YOUR INSTRUCTIONS:
Beneath this line is the data. Output exactly the lines from the line with "holds w1 (s" to the line with "intros Hs n Hn0 Hn Ha Hs1", both ends included, and nothing more.

(Saved data entries)
━━━━━━━━━━━━━━━━━━━━
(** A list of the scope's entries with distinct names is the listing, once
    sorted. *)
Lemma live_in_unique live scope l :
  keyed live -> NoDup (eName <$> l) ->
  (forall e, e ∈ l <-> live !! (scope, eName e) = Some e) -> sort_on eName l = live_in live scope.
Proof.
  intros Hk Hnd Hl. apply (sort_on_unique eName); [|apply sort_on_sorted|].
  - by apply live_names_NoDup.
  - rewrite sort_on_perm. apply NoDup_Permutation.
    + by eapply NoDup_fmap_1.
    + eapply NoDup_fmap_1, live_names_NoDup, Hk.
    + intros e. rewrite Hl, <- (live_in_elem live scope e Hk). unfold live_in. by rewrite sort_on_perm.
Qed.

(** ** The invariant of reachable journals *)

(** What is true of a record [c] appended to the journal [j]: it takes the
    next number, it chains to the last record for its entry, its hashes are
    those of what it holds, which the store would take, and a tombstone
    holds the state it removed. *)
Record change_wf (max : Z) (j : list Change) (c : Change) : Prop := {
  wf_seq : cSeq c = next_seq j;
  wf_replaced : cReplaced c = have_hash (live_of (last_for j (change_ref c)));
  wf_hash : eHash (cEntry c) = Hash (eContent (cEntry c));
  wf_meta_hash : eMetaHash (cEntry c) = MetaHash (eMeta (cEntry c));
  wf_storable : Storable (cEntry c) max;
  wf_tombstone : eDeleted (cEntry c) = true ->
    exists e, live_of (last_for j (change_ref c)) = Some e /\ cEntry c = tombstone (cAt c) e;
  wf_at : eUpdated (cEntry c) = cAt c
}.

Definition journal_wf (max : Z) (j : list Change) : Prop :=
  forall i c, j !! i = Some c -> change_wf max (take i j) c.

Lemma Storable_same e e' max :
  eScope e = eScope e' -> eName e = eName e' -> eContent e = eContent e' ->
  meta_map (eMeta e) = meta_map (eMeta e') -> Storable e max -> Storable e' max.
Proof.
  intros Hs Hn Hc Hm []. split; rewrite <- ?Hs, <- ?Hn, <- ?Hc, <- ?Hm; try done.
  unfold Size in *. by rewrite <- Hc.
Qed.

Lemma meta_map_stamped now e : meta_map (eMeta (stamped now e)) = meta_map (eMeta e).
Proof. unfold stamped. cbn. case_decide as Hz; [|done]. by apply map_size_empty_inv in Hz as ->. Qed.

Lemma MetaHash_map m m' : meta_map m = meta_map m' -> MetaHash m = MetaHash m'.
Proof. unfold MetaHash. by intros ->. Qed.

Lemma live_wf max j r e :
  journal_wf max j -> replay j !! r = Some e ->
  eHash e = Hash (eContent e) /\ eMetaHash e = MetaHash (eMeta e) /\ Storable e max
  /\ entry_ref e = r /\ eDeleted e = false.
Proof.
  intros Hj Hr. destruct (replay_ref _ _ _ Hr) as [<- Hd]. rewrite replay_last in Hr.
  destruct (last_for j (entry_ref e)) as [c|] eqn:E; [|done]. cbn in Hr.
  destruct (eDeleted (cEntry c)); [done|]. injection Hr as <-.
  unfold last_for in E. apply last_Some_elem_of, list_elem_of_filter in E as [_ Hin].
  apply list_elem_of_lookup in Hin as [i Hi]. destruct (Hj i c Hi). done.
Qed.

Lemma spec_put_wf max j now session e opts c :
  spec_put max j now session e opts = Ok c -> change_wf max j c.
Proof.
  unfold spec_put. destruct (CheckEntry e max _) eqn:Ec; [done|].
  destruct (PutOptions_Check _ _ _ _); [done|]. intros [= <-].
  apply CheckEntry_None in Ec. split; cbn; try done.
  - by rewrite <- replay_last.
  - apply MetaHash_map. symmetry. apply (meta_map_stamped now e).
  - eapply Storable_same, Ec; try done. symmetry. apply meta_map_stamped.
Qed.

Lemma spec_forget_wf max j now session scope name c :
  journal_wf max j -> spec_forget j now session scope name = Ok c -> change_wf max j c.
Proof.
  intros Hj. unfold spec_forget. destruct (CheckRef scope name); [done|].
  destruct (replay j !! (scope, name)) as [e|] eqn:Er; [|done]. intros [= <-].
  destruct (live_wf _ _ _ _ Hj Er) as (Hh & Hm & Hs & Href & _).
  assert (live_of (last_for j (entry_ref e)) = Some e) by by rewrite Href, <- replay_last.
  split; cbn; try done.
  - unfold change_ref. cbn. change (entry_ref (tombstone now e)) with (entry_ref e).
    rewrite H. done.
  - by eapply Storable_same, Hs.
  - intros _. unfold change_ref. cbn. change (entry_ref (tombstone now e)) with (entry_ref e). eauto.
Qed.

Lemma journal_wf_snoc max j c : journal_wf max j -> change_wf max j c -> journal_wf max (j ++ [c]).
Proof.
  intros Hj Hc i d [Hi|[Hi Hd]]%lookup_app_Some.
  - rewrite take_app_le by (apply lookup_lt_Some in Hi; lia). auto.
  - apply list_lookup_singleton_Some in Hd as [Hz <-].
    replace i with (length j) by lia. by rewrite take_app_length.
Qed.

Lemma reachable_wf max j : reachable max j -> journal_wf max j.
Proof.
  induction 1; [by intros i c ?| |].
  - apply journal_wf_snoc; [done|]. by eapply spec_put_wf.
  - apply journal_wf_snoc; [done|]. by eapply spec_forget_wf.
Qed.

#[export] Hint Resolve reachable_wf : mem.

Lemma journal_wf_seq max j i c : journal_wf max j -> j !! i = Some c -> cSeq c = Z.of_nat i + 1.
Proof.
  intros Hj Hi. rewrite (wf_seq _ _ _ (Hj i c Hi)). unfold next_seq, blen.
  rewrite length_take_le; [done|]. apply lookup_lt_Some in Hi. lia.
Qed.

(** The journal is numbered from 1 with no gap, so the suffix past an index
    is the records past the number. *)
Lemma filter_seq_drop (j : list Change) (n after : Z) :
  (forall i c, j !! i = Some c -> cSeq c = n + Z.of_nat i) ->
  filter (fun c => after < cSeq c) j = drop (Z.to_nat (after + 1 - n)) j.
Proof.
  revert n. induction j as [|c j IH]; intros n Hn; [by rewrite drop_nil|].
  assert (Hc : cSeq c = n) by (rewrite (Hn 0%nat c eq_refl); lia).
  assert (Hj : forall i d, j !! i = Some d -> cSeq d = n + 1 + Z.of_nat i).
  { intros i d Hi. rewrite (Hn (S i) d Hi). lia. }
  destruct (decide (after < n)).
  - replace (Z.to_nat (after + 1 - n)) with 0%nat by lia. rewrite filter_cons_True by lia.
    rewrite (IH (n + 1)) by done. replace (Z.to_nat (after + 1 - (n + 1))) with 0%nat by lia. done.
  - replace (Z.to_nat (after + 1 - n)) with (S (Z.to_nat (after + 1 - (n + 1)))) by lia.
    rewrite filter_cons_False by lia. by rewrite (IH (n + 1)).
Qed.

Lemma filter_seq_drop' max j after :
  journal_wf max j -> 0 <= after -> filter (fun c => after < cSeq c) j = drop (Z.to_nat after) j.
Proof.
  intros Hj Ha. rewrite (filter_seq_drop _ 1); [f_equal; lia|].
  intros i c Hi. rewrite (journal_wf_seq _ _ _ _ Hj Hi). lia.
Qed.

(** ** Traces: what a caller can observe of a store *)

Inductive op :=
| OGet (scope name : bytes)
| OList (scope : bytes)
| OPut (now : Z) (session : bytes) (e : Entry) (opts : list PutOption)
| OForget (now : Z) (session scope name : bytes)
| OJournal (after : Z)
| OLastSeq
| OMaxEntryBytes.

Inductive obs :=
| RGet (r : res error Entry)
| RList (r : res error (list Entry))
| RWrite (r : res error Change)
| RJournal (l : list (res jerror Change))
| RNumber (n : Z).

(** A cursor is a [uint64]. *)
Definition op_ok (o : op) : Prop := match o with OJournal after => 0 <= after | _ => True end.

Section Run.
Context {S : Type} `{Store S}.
━━━━━━━━━━━━━━━━━━━━
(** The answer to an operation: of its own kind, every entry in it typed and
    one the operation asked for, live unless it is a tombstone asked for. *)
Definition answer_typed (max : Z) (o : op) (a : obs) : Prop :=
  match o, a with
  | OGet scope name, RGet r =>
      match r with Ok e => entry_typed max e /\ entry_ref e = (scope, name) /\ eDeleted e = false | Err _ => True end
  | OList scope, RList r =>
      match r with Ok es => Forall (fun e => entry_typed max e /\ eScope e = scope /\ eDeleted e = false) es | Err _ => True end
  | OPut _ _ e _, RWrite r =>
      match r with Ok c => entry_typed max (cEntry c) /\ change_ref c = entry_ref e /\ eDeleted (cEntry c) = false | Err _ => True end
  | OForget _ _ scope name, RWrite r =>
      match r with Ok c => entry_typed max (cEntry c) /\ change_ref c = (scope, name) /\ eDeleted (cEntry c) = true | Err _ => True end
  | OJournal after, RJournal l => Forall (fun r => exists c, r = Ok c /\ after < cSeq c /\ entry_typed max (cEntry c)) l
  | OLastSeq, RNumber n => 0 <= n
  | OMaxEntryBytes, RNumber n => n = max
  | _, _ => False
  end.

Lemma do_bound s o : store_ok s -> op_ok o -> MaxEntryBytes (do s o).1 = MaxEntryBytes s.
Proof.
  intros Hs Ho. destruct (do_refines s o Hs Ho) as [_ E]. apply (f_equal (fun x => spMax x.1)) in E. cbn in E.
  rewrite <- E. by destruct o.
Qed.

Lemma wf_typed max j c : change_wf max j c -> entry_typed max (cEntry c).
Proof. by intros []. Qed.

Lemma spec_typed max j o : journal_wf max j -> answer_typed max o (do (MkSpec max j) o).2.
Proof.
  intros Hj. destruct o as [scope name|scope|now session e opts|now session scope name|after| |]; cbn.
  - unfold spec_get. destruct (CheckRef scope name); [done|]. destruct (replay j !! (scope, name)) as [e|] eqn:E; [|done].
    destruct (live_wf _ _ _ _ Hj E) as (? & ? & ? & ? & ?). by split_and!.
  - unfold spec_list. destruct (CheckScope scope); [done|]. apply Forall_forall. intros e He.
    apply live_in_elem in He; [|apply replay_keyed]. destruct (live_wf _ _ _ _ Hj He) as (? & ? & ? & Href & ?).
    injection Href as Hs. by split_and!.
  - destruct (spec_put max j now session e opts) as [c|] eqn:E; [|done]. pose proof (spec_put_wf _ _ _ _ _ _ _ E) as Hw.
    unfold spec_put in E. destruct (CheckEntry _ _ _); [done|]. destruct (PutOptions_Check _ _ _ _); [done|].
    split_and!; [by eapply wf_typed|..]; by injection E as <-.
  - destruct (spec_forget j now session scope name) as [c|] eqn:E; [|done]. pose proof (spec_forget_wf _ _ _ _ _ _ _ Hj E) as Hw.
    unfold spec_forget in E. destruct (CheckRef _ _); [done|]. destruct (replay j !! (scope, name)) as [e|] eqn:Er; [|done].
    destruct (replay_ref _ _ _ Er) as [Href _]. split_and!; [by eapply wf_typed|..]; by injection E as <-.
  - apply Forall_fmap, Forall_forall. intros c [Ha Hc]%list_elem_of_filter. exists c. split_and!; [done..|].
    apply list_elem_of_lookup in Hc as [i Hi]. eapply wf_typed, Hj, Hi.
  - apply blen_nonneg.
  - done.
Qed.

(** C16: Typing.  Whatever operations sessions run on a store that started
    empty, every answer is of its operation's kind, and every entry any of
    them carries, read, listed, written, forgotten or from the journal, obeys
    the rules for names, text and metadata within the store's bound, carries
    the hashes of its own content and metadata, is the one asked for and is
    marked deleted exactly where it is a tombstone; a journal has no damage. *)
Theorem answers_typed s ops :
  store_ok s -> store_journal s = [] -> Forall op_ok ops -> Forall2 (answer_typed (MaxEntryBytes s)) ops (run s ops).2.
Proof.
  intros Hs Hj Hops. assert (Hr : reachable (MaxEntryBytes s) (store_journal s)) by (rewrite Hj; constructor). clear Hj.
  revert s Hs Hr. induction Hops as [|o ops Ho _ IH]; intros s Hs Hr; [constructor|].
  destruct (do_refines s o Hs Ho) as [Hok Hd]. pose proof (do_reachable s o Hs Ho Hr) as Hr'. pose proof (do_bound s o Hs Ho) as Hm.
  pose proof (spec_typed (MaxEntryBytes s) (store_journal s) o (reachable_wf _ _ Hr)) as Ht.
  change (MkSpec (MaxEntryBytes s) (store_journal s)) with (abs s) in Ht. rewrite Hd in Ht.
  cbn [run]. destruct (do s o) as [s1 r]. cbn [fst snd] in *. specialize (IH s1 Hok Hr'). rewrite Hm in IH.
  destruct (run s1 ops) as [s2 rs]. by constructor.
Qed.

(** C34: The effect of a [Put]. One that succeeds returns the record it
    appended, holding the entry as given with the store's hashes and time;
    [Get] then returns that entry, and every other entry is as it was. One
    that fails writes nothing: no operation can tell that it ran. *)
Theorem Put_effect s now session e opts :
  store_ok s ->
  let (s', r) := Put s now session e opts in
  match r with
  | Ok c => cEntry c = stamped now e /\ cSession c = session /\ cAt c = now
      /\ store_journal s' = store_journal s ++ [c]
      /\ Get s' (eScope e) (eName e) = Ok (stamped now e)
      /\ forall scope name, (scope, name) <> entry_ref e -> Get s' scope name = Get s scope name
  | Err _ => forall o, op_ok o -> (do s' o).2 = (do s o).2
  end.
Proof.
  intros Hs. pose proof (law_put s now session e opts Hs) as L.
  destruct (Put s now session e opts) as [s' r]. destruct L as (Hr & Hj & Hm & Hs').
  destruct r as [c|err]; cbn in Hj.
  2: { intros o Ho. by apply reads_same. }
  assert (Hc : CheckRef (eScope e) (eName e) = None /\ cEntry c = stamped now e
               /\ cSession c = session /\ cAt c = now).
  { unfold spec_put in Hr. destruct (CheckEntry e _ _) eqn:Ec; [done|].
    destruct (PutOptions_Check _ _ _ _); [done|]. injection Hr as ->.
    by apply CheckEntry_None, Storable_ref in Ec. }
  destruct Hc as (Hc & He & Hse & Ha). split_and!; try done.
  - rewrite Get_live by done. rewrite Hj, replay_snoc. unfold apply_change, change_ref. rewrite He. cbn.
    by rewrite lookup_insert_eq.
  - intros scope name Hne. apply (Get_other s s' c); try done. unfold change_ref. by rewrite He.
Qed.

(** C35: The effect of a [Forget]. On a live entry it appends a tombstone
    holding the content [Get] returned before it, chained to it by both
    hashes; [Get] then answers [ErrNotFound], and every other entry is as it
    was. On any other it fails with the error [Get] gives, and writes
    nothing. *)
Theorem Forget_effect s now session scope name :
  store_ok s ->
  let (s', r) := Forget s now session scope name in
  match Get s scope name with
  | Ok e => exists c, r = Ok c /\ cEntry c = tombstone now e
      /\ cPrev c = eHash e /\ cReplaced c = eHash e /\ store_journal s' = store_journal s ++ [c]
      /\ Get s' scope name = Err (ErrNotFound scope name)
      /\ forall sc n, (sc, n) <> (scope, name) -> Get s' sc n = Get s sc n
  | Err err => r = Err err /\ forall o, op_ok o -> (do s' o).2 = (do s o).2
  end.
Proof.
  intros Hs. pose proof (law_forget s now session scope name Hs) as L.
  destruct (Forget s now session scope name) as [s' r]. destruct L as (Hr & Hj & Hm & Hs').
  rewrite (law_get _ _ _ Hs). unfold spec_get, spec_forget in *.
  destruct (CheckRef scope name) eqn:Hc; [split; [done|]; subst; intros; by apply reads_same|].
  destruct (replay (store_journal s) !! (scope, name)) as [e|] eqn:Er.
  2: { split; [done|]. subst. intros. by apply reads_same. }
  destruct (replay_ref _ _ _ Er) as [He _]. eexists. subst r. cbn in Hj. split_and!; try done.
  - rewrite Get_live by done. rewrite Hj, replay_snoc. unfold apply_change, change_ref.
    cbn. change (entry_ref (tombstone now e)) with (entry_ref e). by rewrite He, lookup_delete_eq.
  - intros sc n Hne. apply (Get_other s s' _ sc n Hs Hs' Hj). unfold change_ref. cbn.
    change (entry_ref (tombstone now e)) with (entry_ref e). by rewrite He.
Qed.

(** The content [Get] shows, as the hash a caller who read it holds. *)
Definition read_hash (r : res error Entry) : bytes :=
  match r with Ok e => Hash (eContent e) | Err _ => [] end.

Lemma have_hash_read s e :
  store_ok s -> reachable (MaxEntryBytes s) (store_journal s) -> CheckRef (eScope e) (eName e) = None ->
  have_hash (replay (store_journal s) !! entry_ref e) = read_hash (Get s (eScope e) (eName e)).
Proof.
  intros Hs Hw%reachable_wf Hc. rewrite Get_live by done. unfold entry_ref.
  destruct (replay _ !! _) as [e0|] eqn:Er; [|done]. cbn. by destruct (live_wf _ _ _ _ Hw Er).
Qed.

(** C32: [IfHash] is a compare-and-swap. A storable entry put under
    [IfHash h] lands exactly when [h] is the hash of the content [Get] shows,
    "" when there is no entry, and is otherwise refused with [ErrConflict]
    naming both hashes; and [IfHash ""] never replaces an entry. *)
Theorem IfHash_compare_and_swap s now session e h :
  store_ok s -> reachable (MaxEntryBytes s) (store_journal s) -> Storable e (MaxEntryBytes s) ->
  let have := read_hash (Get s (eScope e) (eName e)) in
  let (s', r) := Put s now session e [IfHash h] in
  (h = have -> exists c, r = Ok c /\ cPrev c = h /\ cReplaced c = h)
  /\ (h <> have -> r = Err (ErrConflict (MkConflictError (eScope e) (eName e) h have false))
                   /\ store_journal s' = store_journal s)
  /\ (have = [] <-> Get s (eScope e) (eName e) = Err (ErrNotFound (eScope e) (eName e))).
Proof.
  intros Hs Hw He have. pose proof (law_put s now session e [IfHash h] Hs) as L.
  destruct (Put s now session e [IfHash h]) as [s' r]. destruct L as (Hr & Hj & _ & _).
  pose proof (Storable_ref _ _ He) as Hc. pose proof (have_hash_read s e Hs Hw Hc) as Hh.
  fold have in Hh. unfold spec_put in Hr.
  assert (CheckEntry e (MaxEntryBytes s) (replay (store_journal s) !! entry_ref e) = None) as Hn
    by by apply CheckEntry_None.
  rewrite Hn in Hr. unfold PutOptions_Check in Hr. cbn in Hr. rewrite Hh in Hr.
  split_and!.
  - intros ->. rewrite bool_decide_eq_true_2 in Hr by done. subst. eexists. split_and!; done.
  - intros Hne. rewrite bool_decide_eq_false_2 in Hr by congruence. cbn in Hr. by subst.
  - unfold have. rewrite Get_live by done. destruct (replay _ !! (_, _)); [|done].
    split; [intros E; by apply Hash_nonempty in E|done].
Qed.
━━━━━━━━━━━━━━━━━━━━
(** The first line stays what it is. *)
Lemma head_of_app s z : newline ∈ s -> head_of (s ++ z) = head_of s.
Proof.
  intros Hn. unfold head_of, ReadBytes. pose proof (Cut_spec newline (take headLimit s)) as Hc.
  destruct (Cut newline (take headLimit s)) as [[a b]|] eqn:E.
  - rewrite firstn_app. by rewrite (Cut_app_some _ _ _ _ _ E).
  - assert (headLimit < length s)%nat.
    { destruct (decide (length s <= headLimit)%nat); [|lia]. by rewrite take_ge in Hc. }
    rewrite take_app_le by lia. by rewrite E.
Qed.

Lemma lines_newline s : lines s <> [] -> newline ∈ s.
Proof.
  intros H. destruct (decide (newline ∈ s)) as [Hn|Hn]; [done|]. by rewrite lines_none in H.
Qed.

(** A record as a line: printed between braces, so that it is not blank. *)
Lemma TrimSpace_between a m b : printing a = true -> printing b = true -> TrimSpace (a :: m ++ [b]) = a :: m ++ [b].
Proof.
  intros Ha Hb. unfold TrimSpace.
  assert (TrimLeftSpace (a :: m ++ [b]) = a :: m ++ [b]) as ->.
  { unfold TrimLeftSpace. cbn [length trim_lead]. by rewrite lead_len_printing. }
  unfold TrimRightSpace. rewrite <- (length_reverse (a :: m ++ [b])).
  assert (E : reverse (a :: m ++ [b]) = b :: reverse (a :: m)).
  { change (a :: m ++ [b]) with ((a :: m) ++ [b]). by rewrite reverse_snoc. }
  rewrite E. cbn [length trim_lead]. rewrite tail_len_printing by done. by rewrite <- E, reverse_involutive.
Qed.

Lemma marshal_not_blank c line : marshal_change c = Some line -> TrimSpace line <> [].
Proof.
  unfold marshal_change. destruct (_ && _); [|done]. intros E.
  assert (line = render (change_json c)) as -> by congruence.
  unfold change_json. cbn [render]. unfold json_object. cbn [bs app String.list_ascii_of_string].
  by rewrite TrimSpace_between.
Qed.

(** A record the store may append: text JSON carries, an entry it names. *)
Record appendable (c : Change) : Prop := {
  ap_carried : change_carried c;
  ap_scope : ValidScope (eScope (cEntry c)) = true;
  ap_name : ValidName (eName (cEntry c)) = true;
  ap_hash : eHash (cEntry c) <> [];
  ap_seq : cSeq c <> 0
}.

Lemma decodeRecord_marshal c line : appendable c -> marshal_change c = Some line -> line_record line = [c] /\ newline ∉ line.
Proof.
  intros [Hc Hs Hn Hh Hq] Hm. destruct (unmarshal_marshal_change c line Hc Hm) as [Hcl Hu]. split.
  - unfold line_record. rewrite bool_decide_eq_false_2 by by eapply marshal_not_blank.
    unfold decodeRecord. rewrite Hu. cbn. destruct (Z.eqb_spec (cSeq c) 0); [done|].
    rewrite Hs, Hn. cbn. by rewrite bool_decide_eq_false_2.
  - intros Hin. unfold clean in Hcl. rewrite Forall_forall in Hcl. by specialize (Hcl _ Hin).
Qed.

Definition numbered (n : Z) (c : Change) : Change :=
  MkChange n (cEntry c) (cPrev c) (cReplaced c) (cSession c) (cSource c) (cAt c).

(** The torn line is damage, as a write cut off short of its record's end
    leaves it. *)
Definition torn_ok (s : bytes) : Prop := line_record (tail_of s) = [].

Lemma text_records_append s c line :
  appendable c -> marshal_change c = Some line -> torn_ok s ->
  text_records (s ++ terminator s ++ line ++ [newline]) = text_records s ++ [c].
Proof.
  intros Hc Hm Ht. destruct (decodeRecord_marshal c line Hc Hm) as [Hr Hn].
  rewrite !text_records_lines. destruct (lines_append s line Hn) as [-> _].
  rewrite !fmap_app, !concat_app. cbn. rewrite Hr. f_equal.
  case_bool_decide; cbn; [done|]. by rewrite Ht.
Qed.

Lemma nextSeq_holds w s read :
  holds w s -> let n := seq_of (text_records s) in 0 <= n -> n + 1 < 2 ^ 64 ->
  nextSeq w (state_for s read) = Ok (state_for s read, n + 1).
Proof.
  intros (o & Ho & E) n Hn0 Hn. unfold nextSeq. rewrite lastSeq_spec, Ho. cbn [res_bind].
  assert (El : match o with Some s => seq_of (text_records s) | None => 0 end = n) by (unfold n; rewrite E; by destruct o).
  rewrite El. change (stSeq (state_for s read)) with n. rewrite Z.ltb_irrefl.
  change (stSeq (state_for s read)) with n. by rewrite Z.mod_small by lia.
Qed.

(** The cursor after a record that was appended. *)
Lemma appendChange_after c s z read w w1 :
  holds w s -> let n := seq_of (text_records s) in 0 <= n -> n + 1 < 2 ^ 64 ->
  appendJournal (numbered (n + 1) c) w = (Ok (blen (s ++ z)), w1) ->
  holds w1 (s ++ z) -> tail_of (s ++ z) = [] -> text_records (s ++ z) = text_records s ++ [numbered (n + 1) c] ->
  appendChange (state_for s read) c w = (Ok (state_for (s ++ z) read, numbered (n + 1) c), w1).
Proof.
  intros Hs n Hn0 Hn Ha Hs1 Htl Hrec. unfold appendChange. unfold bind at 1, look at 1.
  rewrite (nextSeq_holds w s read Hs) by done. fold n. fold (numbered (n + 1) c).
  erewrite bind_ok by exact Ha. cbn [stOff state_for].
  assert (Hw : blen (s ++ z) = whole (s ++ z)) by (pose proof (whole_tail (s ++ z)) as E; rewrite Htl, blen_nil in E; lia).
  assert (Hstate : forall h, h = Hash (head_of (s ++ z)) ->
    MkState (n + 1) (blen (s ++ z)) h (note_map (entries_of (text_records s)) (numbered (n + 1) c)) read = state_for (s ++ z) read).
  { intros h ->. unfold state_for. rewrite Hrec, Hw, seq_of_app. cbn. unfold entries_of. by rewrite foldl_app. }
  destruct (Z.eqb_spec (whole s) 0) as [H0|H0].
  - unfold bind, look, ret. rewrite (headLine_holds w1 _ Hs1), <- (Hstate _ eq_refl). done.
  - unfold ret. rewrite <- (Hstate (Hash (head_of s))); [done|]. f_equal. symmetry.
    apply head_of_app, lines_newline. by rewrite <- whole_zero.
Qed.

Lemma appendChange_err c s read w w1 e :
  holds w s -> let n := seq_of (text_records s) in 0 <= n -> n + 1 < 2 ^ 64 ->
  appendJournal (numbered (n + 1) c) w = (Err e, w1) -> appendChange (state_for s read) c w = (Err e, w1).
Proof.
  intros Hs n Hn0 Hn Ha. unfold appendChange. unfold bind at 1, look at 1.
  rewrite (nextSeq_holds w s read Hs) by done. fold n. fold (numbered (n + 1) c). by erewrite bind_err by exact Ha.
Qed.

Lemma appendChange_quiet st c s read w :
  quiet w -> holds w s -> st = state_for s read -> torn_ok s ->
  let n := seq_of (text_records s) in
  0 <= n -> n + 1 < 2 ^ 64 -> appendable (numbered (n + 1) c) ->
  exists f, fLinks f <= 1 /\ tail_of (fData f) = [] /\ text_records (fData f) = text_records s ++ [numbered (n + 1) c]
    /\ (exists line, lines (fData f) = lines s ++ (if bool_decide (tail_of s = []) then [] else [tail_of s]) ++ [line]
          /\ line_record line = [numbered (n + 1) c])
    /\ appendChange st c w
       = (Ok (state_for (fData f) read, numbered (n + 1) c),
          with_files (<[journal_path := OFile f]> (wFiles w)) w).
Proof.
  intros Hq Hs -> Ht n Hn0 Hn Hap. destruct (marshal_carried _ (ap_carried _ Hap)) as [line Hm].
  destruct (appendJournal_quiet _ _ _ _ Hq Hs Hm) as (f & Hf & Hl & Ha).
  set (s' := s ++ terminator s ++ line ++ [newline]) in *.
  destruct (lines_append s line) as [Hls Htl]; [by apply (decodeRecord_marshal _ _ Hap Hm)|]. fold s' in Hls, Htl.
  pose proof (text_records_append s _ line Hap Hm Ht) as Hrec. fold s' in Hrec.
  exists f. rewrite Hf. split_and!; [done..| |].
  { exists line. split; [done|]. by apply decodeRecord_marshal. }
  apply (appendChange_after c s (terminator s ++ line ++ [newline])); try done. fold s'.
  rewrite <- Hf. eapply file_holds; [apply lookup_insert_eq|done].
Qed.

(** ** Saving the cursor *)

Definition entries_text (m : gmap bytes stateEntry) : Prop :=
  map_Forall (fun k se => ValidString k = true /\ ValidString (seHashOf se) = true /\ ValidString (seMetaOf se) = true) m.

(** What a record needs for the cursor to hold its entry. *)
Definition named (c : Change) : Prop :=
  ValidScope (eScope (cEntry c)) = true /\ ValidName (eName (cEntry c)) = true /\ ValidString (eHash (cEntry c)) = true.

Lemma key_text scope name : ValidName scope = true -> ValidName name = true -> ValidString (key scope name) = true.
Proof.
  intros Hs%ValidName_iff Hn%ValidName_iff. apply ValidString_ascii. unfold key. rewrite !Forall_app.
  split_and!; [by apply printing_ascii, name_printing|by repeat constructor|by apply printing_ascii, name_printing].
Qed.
━━━━━━━━━━━━━━━━━━━━
YOUR SOLUTION:
  holds w1 (s ++ z) -> tail_of (s ++ z) = [] -> text_records (s ++ z) = text_records s ++ [numbered (n + 1) c] ->
  appendChange (state_for s read) c w = (Ok (state_for (s ++ z) read, numbered (n + 1) c), w1).
Proof.
  intros Hs n Hn0 Hn Ha Hs1 Htl Hrec. unfold appendChange. unfold bind at 1, look at 1.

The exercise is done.